TASK DIRECTIONS →
Write out, from the entries below, exactly the lines that run between the lines holding "- apply list_find_None." and "- apply uvi_decode_usize_sound", inclusive, and stop there.

(Saved data entries)
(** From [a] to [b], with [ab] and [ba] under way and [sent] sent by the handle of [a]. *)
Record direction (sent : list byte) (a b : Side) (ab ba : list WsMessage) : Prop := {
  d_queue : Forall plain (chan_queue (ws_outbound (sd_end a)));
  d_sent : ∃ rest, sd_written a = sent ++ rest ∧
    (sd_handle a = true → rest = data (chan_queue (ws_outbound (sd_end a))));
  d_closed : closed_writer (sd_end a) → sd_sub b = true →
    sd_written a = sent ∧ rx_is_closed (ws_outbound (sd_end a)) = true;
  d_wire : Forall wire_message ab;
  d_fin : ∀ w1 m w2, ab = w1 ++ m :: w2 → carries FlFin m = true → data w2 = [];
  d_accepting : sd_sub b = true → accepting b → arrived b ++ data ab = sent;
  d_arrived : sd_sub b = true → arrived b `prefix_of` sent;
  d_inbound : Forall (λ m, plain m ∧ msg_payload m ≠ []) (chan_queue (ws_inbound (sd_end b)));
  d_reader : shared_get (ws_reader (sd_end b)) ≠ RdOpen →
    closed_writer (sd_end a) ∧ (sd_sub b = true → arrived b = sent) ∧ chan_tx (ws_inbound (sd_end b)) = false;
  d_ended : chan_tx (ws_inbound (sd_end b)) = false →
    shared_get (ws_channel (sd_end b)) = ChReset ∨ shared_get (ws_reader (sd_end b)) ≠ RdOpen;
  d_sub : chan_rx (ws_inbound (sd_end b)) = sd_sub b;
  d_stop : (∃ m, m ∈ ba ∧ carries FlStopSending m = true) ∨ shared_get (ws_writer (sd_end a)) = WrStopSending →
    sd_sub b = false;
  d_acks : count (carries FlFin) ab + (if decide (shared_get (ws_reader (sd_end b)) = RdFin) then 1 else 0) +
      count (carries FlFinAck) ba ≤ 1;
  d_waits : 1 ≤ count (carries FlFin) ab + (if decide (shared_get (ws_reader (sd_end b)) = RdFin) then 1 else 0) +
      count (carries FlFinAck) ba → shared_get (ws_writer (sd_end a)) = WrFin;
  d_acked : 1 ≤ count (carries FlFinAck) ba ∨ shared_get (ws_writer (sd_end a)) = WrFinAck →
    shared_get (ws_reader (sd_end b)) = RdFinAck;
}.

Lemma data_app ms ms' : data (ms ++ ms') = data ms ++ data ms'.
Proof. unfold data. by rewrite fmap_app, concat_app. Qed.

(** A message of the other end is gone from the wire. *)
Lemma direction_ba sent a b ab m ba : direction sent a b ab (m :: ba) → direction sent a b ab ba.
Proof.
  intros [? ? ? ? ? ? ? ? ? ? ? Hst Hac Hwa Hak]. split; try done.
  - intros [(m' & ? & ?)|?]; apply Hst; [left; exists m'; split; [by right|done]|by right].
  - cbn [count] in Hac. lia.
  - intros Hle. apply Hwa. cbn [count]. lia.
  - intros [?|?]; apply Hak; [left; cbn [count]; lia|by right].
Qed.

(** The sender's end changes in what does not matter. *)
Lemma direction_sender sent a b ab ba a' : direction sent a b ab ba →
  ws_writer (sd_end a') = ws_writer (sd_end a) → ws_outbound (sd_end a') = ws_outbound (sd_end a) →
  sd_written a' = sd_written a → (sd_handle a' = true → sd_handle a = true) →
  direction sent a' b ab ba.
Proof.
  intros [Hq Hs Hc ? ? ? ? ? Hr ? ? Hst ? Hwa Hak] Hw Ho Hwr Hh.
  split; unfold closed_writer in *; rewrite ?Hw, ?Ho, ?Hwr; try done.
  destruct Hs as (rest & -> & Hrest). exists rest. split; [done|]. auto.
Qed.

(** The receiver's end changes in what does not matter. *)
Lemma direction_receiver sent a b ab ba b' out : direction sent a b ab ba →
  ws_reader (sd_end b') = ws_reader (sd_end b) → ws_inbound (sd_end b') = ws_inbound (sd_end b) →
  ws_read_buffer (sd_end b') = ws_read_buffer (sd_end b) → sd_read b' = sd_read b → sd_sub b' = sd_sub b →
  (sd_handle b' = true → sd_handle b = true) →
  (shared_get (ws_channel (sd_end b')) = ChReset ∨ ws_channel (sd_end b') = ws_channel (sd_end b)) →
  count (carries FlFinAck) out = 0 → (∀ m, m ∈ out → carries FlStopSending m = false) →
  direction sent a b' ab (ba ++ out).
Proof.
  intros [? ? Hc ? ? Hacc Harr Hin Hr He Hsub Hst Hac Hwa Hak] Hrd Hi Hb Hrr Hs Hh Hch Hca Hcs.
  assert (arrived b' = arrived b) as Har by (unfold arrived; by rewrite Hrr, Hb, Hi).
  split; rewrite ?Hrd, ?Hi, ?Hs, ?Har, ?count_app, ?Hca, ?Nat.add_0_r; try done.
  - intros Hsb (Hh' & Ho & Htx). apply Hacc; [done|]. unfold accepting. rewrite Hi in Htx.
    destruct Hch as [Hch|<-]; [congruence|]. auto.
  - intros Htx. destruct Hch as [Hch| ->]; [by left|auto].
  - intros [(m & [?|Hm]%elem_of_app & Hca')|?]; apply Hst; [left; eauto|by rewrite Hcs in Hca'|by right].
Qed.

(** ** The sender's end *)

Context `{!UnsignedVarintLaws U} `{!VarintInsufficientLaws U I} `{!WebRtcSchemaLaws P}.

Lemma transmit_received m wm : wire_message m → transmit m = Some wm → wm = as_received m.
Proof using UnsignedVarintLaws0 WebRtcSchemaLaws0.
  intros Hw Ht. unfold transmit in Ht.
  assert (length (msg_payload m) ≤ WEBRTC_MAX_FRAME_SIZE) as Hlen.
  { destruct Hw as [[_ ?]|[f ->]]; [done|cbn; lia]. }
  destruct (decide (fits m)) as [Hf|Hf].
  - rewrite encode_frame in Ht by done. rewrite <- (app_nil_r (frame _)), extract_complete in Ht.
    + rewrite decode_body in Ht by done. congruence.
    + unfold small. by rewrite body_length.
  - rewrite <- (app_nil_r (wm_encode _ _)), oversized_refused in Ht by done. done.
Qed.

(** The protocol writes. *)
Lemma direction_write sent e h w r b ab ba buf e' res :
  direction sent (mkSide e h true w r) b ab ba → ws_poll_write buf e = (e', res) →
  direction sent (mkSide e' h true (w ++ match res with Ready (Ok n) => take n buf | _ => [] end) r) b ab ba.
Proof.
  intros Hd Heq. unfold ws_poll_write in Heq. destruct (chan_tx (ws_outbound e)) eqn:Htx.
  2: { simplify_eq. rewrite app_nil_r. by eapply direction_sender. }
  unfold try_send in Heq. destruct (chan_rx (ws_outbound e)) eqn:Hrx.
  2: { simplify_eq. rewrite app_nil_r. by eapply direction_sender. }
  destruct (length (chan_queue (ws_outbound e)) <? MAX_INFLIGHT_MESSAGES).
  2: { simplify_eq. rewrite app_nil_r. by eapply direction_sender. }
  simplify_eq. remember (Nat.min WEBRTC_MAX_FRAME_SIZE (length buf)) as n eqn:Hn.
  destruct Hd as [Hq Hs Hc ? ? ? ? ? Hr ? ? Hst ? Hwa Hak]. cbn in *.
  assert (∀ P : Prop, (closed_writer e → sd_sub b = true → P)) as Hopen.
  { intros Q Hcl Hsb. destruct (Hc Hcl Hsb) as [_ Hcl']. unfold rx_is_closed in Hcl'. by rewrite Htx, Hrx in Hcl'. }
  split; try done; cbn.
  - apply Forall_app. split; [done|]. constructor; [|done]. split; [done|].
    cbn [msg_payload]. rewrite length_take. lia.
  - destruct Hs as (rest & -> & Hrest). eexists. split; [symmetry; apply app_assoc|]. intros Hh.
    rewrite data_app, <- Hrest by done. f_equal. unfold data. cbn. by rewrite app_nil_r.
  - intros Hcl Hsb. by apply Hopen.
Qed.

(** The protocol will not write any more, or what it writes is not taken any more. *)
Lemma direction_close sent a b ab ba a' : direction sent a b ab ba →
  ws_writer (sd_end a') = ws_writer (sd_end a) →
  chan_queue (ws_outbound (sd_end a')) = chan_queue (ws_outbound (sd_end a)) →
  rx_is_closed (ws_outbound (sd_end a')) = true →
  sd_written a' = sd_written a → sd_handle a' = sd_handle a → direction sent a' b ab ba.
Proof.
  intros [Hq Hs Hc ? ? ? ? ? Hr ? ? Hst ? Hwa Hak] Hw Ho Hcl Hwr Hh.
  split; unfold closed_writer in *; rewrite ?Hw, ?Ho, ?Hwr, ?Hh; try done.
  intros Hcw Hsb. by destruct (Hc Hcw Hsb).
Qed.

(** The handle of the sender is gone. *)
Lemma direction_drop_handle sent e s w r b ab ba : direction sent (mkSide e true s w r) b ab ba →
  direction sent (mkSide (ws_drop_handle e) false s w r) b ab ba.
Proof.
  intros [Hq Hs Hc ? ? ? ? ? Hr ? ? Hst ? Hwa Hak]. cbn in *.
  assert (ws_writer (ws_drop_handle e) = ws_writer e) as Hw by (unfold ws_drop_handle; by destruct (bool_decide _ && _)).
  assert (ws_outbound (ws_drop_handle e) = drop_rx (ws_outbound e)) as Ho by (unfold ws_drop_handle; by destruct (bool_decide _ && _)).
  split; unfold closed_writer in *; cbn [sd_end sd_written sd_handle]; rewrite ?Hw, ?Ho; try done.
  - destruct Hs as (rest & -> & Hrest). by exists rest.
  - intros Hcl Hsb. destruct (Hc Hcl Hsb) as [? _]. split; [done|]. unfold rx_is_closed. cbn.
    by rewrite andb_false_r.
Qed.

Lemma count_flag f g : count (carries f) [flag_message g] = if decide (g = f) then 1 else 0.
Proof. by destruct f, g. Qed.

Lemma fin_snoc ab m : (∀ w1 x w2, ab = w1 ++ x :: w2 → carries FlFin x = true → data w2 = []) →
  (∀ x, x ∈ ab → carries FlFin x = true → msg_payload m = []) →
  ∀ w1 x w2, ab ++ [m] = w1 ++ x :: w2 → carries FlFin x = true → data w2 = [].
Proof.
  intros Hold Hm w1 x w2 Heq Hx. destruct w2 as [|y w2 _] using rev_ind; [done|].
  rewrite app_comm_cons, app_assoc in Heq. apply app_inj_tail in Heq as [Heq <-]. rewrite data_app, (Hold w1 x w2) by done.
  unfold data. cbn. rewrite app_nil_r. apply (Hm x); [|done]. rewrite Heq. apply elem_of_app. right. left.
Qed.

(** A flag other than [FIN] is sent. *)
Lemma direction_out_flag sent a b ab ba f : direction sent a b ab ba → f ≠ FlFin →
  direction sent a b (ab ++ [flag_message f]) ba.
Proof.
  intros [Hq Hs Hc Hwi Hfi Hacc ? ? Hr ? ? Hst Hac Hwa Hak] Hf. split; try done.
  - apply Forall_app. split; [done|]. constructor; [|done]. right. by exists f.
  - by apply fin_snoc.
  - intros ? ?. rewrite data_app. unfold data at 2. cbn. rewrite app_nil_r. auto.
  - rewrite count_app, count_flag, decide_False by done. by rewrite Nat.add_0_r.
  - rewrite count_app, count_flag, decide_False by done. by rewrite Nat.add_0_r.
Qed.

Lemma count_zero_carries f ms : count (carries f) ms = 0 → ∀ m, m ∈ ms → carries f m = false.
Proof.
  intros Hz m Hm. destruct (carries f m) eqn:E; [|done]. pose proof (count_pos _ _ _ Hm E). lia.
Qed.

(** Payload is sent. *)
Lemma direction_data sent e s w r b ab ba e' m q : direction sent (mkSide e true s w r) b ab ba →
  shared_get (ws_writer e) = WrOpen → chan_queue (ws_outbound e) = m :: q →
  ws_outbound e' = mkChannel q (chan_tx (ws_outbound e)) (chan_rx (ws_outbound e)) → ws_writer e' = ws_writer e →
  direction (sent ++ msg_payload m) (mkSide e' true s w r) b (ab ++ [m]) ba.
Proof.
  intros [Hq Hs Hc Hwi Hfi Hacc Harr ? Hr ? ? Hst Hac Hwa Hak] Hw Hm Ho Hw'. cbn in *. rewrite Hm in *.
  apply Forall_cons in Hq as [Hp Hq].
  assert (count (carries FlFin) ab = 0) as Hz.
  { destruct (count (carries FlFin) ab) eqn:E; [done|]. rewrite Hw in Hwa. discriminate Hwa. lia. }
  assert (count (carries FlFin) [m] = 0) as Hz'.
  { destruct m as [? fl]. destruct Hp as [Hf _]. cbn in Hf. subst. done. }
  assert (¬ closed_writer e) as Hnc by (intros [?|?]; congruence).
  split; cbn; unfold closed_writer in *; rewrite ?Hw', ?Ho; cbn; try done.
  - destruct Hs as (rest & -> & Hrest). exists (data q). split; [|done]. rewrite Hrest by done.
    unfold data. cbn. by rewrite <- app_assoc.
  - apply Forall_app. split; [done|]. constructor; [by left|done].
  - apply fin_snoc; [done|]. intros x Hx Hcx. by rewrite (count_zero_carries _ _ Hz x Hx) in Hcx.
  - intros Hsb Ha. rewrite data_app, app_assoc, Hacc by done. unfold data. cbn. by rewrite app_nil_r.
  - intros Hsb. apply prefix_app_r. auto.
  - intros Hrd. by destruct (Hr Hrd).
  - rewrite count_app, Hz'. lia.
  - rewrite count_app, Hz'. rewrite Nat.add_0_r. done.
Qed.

---

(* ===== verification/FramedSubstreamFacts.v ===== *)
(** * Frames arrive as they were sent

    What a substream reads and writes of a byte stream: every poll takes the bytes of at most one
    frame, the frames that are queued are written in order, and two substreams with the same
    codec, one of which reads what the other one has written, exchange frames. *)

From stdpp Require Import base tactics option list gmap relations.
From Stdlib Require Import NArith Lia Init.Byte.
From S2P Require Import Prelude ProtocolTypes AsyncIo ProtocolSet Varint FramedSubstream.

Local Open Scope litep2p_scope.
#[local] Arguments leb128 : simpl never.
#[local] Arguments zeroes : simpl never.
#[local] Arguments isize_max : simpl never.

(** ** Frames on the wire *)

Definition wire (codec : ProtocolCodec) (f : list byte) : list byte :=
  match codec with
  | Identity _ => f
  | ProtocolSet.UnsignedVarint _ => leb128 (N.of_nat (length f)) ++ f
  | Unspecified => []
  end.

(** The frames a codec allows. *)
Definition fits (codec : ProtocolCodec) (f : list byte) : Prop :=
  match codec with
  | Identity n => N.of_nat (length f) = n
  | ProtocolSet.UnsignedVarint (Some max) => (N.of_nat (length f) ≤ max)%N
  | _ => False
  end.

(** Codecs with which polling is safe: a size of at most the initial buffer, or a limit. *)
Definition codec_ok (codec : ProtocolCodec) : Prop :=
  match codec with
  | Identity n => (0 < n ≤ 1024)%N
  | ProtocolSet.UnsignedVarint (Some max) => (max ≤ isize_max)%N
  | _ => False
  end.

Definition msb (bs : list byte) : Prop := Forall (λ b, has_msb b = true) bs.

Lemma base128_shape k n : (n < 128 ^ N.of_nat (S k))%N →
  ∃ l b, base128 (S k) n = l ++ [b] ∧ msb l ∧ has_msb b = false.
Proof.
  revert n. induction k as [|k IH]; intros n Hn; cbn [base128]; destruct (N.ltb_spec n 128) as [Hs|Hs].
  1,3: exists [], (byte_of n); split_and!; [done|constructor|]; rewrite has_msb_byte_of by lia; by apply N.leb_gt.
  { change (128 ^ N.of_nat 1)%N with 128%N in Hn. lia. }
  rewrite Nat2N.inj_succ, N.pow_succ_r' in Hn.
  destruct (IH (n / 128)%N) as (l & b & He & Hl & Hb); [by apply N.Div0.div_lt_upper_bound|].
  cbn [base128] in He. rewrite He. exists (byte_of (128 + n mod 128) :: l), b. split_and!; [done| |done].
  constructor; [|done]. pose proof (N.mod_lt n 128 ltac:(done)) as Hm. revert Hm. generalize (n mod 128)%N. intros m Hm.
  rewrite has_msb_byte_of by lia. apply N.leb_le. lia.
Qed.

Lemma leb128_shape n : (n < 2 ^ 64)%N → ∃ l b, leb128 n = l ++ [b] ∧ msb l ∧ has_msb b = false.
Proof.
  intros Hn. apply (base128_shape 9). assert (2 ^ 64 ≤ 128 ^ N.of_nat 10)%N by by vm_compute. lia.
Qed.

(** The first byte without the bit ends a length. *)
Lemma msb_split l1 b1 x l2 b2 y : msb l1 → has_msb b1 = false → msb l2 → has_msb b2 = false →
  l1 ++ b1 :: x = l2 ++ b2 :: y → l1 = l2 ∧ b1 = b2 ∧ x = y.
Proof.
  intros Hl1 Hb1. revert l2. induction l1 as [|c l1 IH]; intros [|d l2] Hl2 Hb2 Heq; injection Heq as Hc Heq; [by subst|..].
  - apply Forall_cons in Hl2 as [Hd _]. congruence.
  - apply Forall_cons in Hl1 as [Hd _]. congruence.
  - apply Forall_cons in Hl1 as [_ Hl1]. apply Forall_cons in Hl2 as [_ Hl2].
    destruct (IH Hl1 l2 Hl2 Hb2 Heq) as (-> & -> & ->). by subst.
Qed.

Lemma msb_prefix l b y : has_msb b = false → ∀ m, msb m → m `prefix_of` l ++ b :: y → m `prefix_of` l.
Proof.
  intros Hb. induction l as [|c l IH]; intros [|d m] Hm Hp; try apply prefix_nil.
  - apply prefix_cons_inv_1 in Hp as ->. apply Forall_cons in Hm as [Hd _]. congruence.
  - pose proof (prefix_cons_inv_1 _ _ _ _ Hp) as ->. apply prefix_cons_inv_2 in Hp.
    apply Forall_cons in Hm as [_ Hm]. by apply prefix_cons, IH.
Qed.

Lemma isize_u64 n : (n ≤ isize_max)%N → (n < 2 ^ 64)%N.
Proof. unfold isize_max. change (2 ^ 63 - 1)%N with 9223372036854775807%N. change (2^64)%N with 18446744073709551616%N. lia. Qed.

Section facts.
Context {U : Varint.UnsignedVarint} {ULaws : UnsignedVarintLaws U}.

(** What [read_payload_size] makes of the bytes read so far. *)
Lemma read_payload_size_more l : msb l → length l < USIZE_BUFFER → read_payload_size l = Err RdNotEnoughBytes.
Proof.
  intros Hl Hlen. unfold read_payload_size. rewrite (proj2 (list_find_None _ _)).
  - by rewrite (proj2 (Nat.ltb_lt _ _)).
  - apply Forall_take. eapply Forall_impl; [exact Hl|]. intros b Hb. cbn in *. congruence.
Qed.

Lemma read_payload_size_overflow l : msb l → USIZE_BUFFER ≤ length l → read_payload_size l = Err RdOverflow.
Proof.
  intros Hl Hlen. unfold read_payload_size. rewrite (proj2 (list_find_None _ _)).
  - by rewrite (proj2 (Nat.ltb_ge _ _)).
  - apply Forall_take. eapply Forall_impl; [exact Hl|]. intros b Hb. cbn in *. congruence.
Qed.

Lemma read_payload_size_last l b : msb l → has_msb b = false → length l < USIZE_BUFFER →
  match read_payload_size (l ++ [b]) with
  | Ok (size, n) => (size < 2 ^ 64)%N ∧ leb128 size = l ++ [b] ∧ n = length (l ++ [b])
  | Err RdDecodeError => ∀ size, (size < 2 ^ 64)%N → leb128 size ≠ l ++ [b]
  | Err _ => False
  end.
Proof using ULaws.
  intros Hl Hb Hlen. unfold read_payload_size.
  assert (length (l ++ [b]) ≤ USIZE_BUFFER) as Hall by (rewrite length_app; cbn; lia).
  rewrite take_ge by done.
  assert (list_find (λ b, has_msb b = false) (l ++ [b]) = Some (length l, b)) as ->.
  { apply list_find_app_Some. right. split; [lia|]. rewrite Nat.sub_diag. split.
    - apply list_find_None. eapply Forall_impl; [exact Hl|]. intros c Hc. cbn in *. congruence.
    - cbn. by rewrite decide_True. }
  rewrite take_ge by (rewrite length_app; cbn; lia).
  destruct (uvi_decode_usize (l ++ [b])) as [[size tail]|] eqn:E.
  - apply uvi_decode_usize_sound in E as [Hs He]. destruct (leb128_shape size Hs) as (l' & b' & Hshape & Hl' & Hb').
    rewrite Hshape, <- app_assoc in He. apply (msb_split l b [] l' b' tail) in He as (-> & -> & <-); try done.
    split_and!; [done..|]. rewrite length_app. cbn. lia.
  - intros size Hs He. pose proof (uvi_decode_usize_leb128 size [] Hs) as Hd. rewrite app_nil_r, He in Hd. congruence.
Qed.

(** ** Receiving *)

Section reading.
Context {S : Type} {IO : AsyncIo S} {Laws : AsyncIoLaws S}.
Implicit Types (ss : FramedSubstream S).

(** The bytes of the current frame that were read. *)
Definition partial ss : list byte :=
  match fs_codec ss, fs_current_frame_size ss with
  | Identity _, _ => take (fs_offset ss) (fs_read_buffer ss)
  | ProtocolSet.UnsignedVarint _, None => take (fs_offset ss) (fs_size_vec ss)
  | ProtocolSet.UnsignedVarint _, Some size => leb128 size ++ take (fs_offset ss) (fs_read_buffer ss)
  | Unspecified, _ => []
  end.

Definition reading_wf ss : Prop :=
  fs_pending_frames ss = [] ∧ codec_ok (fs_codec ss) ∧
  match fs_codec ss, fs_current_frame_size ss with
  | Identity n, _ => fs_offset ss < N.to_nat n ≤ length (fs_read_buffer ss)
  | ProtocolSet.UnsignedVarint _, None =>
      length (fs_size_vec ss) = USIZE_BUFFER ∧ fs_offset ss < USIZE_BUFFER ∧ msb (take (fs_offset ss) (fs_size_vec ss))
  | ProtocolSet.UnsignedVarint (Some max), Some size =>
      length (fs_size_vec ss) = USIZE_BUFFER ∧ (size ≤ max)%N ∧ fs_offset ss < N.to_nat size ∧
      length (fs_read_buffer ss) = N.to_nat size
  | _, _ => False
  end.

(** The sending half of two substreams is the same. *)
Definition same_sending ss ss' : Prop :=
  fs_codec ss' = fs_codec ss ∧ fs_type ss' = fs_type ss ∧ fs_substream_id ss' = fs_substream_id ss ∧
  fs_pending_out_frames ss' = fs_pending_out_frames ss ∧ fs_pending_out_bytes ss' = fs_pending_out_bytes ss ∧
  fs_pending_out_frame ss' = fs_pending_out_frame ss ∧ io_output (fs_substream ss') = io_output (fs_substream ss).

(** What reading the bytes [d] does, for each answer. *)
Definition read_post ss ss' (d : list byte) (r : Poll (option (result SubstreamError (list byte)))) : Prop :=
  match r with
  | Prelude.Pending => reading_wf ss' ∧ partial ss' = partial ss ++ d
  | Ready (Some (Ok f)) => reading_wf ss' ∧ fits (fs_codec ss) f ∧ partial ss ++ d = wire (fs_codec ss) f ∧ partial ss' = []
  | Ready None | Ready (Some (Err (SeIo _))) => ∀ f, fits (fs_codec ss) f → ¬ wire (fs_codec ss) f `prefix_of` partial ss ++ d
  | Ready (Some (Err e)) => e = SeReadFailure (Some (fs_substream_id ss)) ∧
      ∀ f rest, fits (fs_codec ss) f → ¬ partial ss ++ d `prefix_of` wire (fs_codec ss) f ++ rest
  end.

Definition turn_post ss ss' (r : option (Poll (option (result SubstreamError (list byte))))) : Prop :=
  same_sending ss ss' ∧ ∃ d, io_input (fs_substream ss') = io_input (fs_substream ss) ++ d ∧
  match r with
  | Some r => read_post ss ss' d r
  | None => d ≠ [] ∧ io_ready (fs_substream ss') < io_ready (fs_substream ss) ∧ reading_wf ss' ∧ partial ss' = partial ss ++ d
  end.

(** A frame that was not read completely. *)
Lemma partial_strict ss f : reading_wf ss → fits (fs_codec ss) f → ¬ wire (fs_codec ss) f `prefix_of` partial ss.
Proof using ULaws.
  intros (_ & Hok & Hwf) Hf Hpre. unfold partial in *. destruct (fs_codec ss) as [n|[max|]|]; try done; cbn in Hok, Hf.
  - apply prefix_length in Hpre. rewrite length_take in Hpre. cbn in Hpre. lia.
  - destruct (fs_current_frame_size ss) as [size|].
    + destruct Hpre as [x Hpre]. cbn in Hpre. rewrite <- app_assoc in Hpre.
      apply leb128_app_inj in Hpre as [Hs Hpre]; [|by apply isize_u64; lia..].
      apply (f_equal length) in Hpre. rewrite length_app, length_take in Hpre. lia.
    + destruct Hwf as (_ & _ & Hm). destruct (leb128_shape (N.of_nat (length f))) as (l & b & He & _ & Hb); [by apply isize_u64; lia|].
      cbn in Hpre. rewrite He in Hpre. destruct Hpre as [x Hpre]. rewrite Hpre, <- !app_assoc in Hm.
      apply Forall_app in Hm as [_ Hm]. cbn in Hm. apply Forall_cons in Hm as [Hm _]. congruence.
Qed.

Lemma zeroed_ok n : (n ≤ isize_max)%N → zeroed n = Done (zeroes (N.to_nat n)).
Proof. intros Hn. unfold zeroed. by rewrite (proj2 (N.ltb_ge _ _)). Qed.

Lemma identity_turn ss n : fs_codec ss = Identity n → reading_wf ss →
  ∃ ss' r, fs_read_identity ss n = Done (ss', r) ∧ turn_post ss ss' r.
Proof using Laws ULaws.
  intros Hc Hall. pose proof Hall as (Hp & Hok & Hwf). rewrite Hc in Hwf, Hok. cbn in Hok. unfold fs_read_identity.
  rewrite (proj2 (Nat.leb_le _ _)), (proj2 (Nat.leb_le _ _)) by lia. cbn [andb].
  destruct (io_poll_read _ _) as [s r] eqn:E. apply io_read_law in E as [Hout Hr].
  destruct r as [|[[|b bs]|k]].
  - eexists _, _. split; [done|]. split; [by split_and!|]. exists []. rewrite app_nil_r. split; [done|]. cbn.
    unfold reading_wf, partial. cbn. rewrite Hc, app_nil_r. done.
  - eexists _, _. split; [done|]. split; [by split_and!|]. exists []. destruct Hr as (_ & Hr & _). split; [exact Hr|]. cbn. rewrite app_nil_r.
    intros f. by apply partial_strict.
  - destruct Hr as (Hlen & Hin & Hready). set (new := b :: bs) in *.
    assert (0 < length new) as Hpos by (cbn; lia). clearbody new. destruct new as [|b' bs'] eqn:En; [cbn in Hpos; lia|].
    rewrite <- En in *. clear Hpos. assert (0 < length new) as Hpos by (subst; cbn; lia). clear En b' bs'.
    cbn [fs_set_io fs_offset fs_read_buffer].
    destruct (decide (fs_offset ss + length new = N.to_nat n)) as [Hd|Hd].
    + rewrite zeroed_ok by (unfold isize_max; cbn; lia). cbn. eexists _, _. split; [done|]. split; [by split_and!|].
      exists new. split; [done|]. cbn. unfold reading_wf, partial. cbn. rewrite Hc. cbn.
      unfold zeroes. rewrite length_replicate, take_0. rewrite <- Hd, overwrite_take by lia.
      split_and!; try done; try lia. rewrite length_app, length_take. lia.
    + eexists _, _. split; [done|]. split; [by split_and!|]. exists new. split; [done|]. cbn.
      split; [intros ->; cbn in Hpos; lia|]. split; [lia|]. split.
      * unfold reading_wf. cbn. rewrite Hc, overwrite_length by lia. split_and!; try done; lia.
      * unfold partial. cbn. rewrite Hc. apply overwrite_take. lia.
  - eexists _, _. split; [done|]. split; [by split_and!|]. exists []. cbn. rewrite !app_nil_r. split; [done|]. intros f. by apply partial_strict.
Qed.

THE COMPLETED TASK →
    - apply list_find_None. eapply Forall_impl; [exact Hl|]. intros c Hc. cbn in *. congruence.
    - cbn. by rewrite decide_True. }
  rewrite take_ge by (rewrite length_app; cbn; lia).
  destruct (uvi_decode_usize (l ++ [b])) as [[size tail]|] eqn:E.
  - apply uvi_decode_usize_sound in E as [Hs He]. destruct (leb128_shape size Hs) as (l' & b' & Hshape & Hl' & Hb').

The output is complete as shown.